Ayrıldığı sevgilisi tarafından, hem de en yakın arkadaşı ile aldatıldığını öğrenen Duygu, ibreyi masum Cihan’a çevirdi. Gülfem’in ve Duygu’nun amacı aynı yola, Gülru’dan kurtulmaya çıksa da arada heba olan yine Cihan olacak. O bestenin sonu hayrolsun… Hele bölüm sonunda gören Cihan’sa son sürat hayırlara vesile olsun!
Arkadaş kalmayı çabalamada dünya markası iş yürüttüler valla. “Boğazıma bıçak dayadın, bana vurdun,” diyen Gülru’ya Mert’in cevabı tabii ki gecikmedi: “Baban babamı öldürdü de ben sana bir şey mi dedim?” Valla Mert de haklı bir tarafta. Bir de hala aklı Gülru’da ve afişleri onun gözüne sokmada. Soktuğunda ne olacaksa? Atı alan Üsküdar’ı geçmeyi bırak ülke sınırlarının dışına çıktı.
Ampul kullanıp kalp atış hızıyla oynayan Gülfem, Ömer ile konuşurken hastanelik oldu ve bu sayede onu yamacından bir süre daha ayırmamayı, Gülru’dansa ayırmayı garantiledi. Cahide’nin tavsiyesine uyup ‘zayıf’ rolüne yatan Gülfem, istediğine ulaşamamış olsa da en azından geçen bölümde yaptığını toparlamış oldu bence.

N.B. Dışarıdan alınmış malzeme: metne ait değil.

(* ===== verification/Kb.v ===== *)
(** * The knowledge base of a scanned host ([misc/kb.c])

    A knowledge base is an array of 65537 chains of items, indexed by a hash of
    the item's name.  [struct kb_item] is [kb_item]; the tagged union [type]/[v]
    is [kb_val]; a [kb_t] that may be NULL is an [option].  The properties
    refine the hashed chains to an abstract map from names to the list of the
    values stored under the name, newest first. *)

From S2P Require Import Prelude.
From stdpp Require Import base gmap sets list strings.
From Stdlib Require Import Ascii ZArith Lia.
Local Open Scope Z_scope.

Module Kb.

(** [ARG_STRING] and [ARG_INT] of arglists.h, as kb.h renames them. *)
Definition KB_TYPE_STR : Z := 1.
Definition KB_TYPE_INT : Z := 3.

Inductive kb_val :=
| v_str (s : string)
| v_int (i : Z).

#[export] Instance kb_val_eq_dec : EqDecision kb_val.
Proof. solve_decision. Defined.

Record kb_item := mk_item { kb_name : string; kb_v : kb_val }.

Definition kb_type (k : kb_item) : Z :=
  match kb_v k with v_str _ => KB_TYPE_STR | v_int _ => KB_TYPE_INT end.

Definition HASH_MAX : Z := 65537.

Fixpoint mkkey_loop (h : Z) (p : string) : Z :=
  match p with
  | EmptyString => h
  | String c p' => mkkey_loop (MInt.uwrap32 (MInt.uwrap32 (Z.shiftl h 3) + CStr.code c)) p'
  end.

Definition mkkey (name : option string) : Z :=
  match name with
  | None => 0
  | Some n => mkkey_loop 0 n mod HASH_MAX
  end.

Abbreviation kb_arr := (gmap Z (list kb_item)).
Abbreviation kb_t := (option (gmap Z (list kb_item))).

(** The chain [kb[h]]. *)
Definition chain (kb : kb_arr) (h : Z) : list kb_item := default [] (kb !! h).

Definition kb_new : kb_t := Some ∅.

(** The loop of [kb_item_get_single]. *)
Fixpoint find_single (name : string) (type : Z) (ret : list kb_item) : option kb_item :=
  match ret with
  | [] => None
  | k :: next =>
      if bool_decide (kb_name k = name) && ((type =? 0) || (kb_type k =? type))
      then Some k else find_single name type next
  end.

Definition kb_item_get_single (kb : kb_t) (name : option string) (type : Z)
  : option kb_item :=
  match kb, name with
  | Some m, Some n => find_single n type (chain m (mkkey name))
  | _, _ => None
  end.

Definition kb_item_get_str (kb : kb_t) (name : option string) : option string :=
  match kb_item_get_single kb name KB_TYPE_STR with
  | None => None
  | Some item => match kb_v item with v_str s => Some s | v_int _ => None end
  end.

Definition kb_item_get_int (kb : kb_t) (name : option string) : Z :=
  match kb_item_get_single kb name KB_TYPE_INT with
  | None => -1
  | Some item => match kb_v item with v_int i => i | v_str _ => -1 end
  end.

(** The copying loop of [kb_item_get_all] and [kb_item_get_pattern]: the
    copies are pushed in front of [ret]. *)
Fixpoint copy_matching (f : string -> bool) (k ret : list kb_item) : list kb_item :=
  match k with
  | [] => ret
  | p :: next => copy_matching f next (if f (kb_name p) then p :: ret else ret)
  end.

Definition kb_item_get_all (kb : kb_t) (name : option string) : list kb_item :=
  match kb, name with
  | Some m, Some n =>
      copy_matching (fun s => bool_decide (s = n)) (chain m (mkkey name)) []
  | _, _ => []
  end.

Tabii bu arada Yonca’ya yakalandı ama Gülfem bu… Kolay lokma olacağını düşünmüyorum. Bu kadın plancılığına bayılıyorum sayın seyirciler.
İyilik ve masumiyet deyip duruyorsun Gülru’cuğum, kabul. Ama on bölüm sonra Gülfem Ömer’i kafalamanın bir yolunu bulur da hırsından Cihan’a yaklaşmaya kalkarsan hatırlatırım ben bunu. Bakalım Gülru’nun Cihan saflığı ne kadar daha devam edecek?
Ve bir de sevgili Bağlan Keskin’in deyişini buraya bırakayım: “Cihan konusunda neden Gülru güvenilir? Odasından çıkınca kusan çocuğu boğazın ortasına getirip suya atlamasına sebep oldu o.”
Cihan ile “Bil ki ne yapıyorsam senin iyiliğin için yapıyorum,” ilişkisine devam eden Gülfem, Duygu planını da unutmadan devam ettirmeye çalıştı. Yeterince etkili ilerlemediğinin farkında ama ‘umut’ işte. Bir de hırs var tabii; bölüm boyunca Ömer’i elde edip Gülru’yu saf dışı bırakmak için elinden geleni yaptı. Gülfem fenalaşırken aklıma geldi; bizim Halide, Gülfem’in annesi olmasın sakın? Pek bir içten “Ne olur ona bir şey olmasın!” dedi sanki…
O değil de gören Cihan ise asıl o zaman toparlamasını nasıl yaparız? Duygu’ya yem oluverir kız. Gülfem, durumu Cihan’ın gözüne sokmayı planladıysa eğer… İleride Gülru’dan kurtulmuşken bir de Duygu çıkabilir başına.